(Exercise brief) Count the lines that contain the string "iota" in the records beneath, and respond with the number only.

Given information: Begin

Lemma handed_tables m : empty_tables m directory table identity ->
  empty_tables (handed m) directory table identity /\ tables (handed m) (space_handed m).
Proof.
  intros He. destruct numbers as (N1 & N2 & N3). pose proof (li_stack Hl). split.
  - apply empty_tables_pset; [by apply call_words_tables|apply stack_apart; lia].
  - apply boot_tables_poke; [by apply built_tables|apply stack_apart; lia].
Qed.

(** Of the rest of memory nothing has changed. *)
Lemma handed_words m a : empty_tables m directory table identity -> ~ top - 28 <= a < top -> ~ directory <= a < identity + 4096 ->
  pget (phys (space_handed m)) a = pget m a.
Proof.
  intros He Ha Hb. destruct (handed_tables m He) as [_ B']. pose proof (li_tables Hl) as (_ & T1 & T2). pose proof (li_stack Hl).
  destruct numbers as (N1 & N2 & N3). rewrite (bs_other _ _ _ _ _ _ _ _ B') by (intros; lia).
  unfold handed, call_words. rewrite !pget_pset. by rewrite !decide_False by lia.
Qed.

(** The next instruction, fetched by [F]. *)
Ltac next_mapped F := rewrite run_start_S, F by lia;
  lazy beta iota zeta delta [negb paging linked start_code mapped err stop lookup list_lookup with_compared get set regs rn nth insert list_insert
    with_space space compared fst snd phys cr3].

(** With paging on, up to the call. *)
Lemma start_linked fuel m r0 r1 r2 r3 r4 r5 cmp : empty_tables m directory table identity ->
  exists r0', start_run (12 + fuel) 24 (StartCpu [r0; info; r1; r2; r3; r4; r5; top - 24] (built m).1 true false cmp) =
  Ret (Startup (info + BASE_DIFF) (StartCpu [r0'; info + BASE_DIFF; r1; r2; r3; r4; r5; stack_top - 4] (space_handed m) true true
    (info + BASE_DIFF, 0xFFC00000))).
Proof.
  intros He. pose proof (built_tables m He) as B. destruct (handed_tables m He) as [He' B']. unfold space_handed in *.
  destruct (built m) as [s n] eqn:Eb. cbn [fst snd] in *.
  destruct numbers as (N1 & N2 & N3). destruct Hl as [(_ & T1 & T2) Hstk Htx]. destruct Ht as (T3 & T4 & T5).
  pose proof (call_words_tables m He) as Hc. destruct s as [P c3].
  assert (forall i r b c, (i < 39)%nat -> fetched text_at i (StartCpu r (Mmu P c3) true b c) = true) as F1
    by (intros; by apply (fetched_ok (call_words m))).
  assert (forall i r b c, (i < 39)%nat -> fetched text_at i (StartCpu r (poke (Mmu P c3) (top - 4) (info + BASE_DIFF)) true b c) = true) as F2
    by (intros; by apply (fetched_ok (handed m))).
  assert (u32 (info + BASE_DIFF) = info + BASE_DIFF) as Eu by (apply u32_id; unfold is_u32; lia).
  assert (forall z, 0x80000000 <= z < 2 ^ 32 -> s32 z = z - 2 ^ 32) as Es by (unfold s32; intros; Z.div_mod_to_equations; lia).
  cbn [Nat.add]. do 2 next_mapped F1. rewrite Z.eqb_refl. do 5 next_mapped F1. rewrite Eu. next_mapped F1.
  rewrite !Es, (proj2 (Z.ltb_ge _ _)) by lia. do 2 next_mapped F1. rewrite !Es, (proj2 (Z.leb_gt _ _)) by lia. next_mapped F1.
  unfold push, store.
  lazy beta iota zeta delta [paging get set regs rn nth insert list_insert space]. rewrite u32_id by (unfold is_u32; lia). unfold write32.
  destruct (seen_at (call_words m) (Mmu P c3) (top - 4) true Hc B) as [_ S2]; [lia|].
  replace (top - 4 + BASE_DIFF) with (stack_top - 4) in S2 by lia. rewrite S2. cbn [of_option]. ostep.
  unfold with_space. cbn [phys cr3 regs space paging linked compared]. change (Mmu (<[top - 4:=info + BASE_DIFF]> P) c3) with (poke (Mmu P c3) (top - 4) (info + BASE_DIFF)).
  destruct (seen_at (handed m) _ (top - 4) false He' B') as [_ S3]; [lia|].
  replace (top - 4 + BASE_DIFF) with (stack_top - 4) in S3 by lia.
  next_mapped F2. unfold load. lazy beta iota zeta delta [paging get rn nth regs space]. unfold read32. rewrite S3. cbn [of_option]. ostep.
  rewrite pget_poke. by exists c3.
Qed.

(** Both parts together. *)
Lemma start_run_ok fuel m c0 cmp rs : length rs = 6%nat -> empty_tables m directory table identity -> pget m info = total ->
  exists s', start_run (36 + fuel) 0 (StartCpu (0x36d76289 :: info :: rs) (Mmu m c0) false false cmp) = Ret (Startup (info + BASE_DIFF) s') /\
    get ESP s' = stack_top - 4 /\ paging s' = true /\ linked s' = true /\ space s' = space_handed m.
Proof.
  intros Hr He Hm. do 6 (destruct rs as [|? rs]; [discriminate|]). destruct rs; [|discriminate].
  change (36 + fuel)%nat with (24 + (12 + fuel))%nat. rewrite start_pushes by exact Hm. change (1 + (12 + fuel))%nat with (S (12 + fuel)).
  rewrite run_start_S. unfold fetched. cbn [paging linked negb start_code lookup list_lookup].
  cbn [get regs rn nth]. rewrite Z.eqb_refl, start_call by exact He. ostep.
  destruct (start_linked fuel m (built m).2 z z0 z1 z2 z3 (0x36d76289, 0x36d76289) He) as (r0' & ->). by eexists.
Qed.

(** Any other boot loader. *)
Lemma start_refuses fuel s : paging s = false -> linked s = false -> get EAX s <> 0x36d76289 ->
  exists s', start_run (5 + fuel) 0 s = Ret (Halted s') /\ space s' = space s /\ paging s' = false.
Proof.
  intros Hp Hk Hne. destruct s as [r m p b c]. cbn [paging linked] in Hp, Hk. subst p b.
  assert (exists x, x <> 0x36d76289 /\ get EAX (StartCpu r m false false c) = x) as (x & Hx & Ex) by eauto. unfold get in Ex. cbn [rn regs] in Ex.
  destruct r as [|y r]; cbn [nth] in Ex; subst x; clear Hne; rename Hx into Hne.
  all: change (5 + fuel)%nat with (S (S (S (S (S fuel))))); do 3 next_instr; rewrite (proj2 (Z.eqb_neq _ _) Hne); cbv iota;
    do 2 next_instr; by eexists.
Qed.
End theory.

(** * A machine *)

(** The kernel at its addresses, 13 pages with the stack and the tables at the end,
    and a boot table of 96 bytes at [info]. *)
Definition demo_text (i : nat) : Z := 0xFF401000 + 4 * Z.of_nat i.
Definition demo_registers (eax info : Z) : list Z := [eax; info; 0; 0; 0; 0; 0; 0].
Definition demo_start (eax info total : Z) : outcome start_end :=
  run_start 0xFF40A000 0xFF40A000 0xFF40B000 0xFF40C000 0xFF402000 demo_text 36 0
    (StartCpu (demo_registers eax info) (Mmu {[info := total]} 0) false false (0, 0)).

Example labels : forall a b c d e, (fun l => start_code a b c d e demo_text !! l) <$> [mapped; err; stop] =
  [Some (ReadCr3 EAX); Some Cli; Some Hlt].
Proof. by vm_compute. Qed.

(** Without the boot loader's number in eax it halts; with it, [x86_startup] gets
    the table's linear address. *)
Example starts : match demo_start 0x36d76289 0x10D000 96 with
  | Ret (Startup info s) => info = 0xFF40D000 /\ get ESP s = 0xFF409FFC /\ translate (space s) true 0xFF40D000 = Some 0x10D000
  | _ => False
  end.
Proof. by vm_compute. Qed.

Example other_loader : match demo_start 0x2BADB002 0x10D000 96 with Ret (Halted s) => paging s = false | _ => False end.
Proof. by vm_compute. Qed.

(** A boot table below the kernel, which the boot loader may choose: the tables are
    built up to its end, so nothing of the kernel is mapped when paging goes on
    and the return from [start_paging] is lost. *)
Example low_boot_table : demo_start 0x36d76289 0x9000 96 = Fault.
Proof. by vm_compute. Qed.

(** * Properties *)

(** C19: [_start], from the state the boot loader leaves, with the boot table after the
    image and in the first 4 MiB: it ends in the call of [x86_startup] with the
    table's linear address on top of the kernel's stack, running at the linked
    addresses with paging on.  The tables are a well-formed space in which the
    image and the table are seen at their physical and at their linear
    addresses, and nothing else; of the memory, only the tables and the top of the
    stack have changed.  If eax does not have the boot loader's number it halts with
    the memory as it was. *)
Theorem start_spec stack_top default_page_dir default_page_table identity_map start_paging_at text_at info total m c0 cmp eax rs :
  let identity := identity_map - BASE_DIFF in
  let directory := default_page_dir - BASE_DIFF in
  let from := StartCpu (eax :: info :: rs) (Mmu m c0) false false cmp in
  linked_image stack_top default_page_dir default_page_table identity_map text_at -> table_above identity_map info total ->
  empty_tables m directory (directory + 4096) identity -> pget m info = total -> length rs = 6%nat ->
  if eax =? 0x36d76289 then
    exists s', run_start stack_top default_page_dir default_page_table identity_map start_paging_at text_at 36 0 from =
        Ret (Startup (info + BASE_DIFF) s') /\
      get ESP s' = stack_top - 4 /\ paging s' = true /\ linked s' = true /\ load (stack_top - 4) s' = Ret (info + BASE_DIFF) /\
      wf_space (space s') /\ cr3 (space s') = directory /\
      (forall va write, is_u32 va -> dir_index va < 1023 -> translate (space s') write va =
        boot_translation VIRTUAL_BASE PHYSICAL_BASE (info + total) va) /\
      (forall a, ~ stack_top - BASE_DIFF - 28 <= a < stack_top - BASE_DIFF -> ~ directory <= a < identity + 4096 ->
        pget (phys (space s')) a = pget m a)
  else
    exists s', run_start stack_top default_page_dir default_page_table identity_map start_paging_at text_at 36 0 from = Ret (Halted s') /\
      space s' = Mmu m c0 /\ paging s' = false.
Proof.
  intros identity directory from Hl Ht He Hm Hr. destruct (Z.eqb_spec eax 0x36d76289) as [->|Hne];
    [|by apply (start_refuses _ _ _ _ _ _ 31)].
  pose proof Hl as [(_ & T1 & T2) Hstk _]. pose proof Ht as (T3 & T4 & T5). destruct numbers as (N1 & N2 & N3).
  replace (directory + 4096) with (default_page_table - BASE_DIFF) in He by (unfold directory; lia).
  destruct (start_run_ok _ _ _ _ start_paging_at _ _ _ Hl Ht 0 m c0 cmp rs Hr He Hm) as (s' & E & S1 & S2 & S3 & S4).
  destruct (handed_tables _ _ _ _ _ _ _ Hl Ht m He) as [He' B'].
  exists s'. split; [exact E|]. do 3 (split; [assumption|]). rewrite S4. split; [|split; [|split; [|split]]].
  - unfold load. rewrite S2, S4. unfold read32.
    destruct (seen_at _ _ _ _ _ _ _ Hl Ht _ _ (stack_top - BASE_DIFF - 4) false He' B') as [_ S]; [lia|].
    replace (stack_top - BASE_DIFF - 4 + BASE_DIFF) with (stack_top - 4) in S by lia. rewrite S. cbn [of_option]. ostep.
    unfold space_handed. by rewrite pget_poke.
  - eapply (boot_wf VIRTUAL_BASE PHYSICAL_BASE (info + total) _ _ _ _ He'); [lia|by split|exact B'].
  - apply B'.
  - intros va write Hva Hd. eapply (boot_translate VIRTUAL_BASE PHYSICAL_BASE (info + total) _ _ _ _ He'); [lia|done|lia|by split|exact B'|done|done].
  - intros a Ha Hb. by apply handed_words.
Qed.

Given information: End

(Task result) 4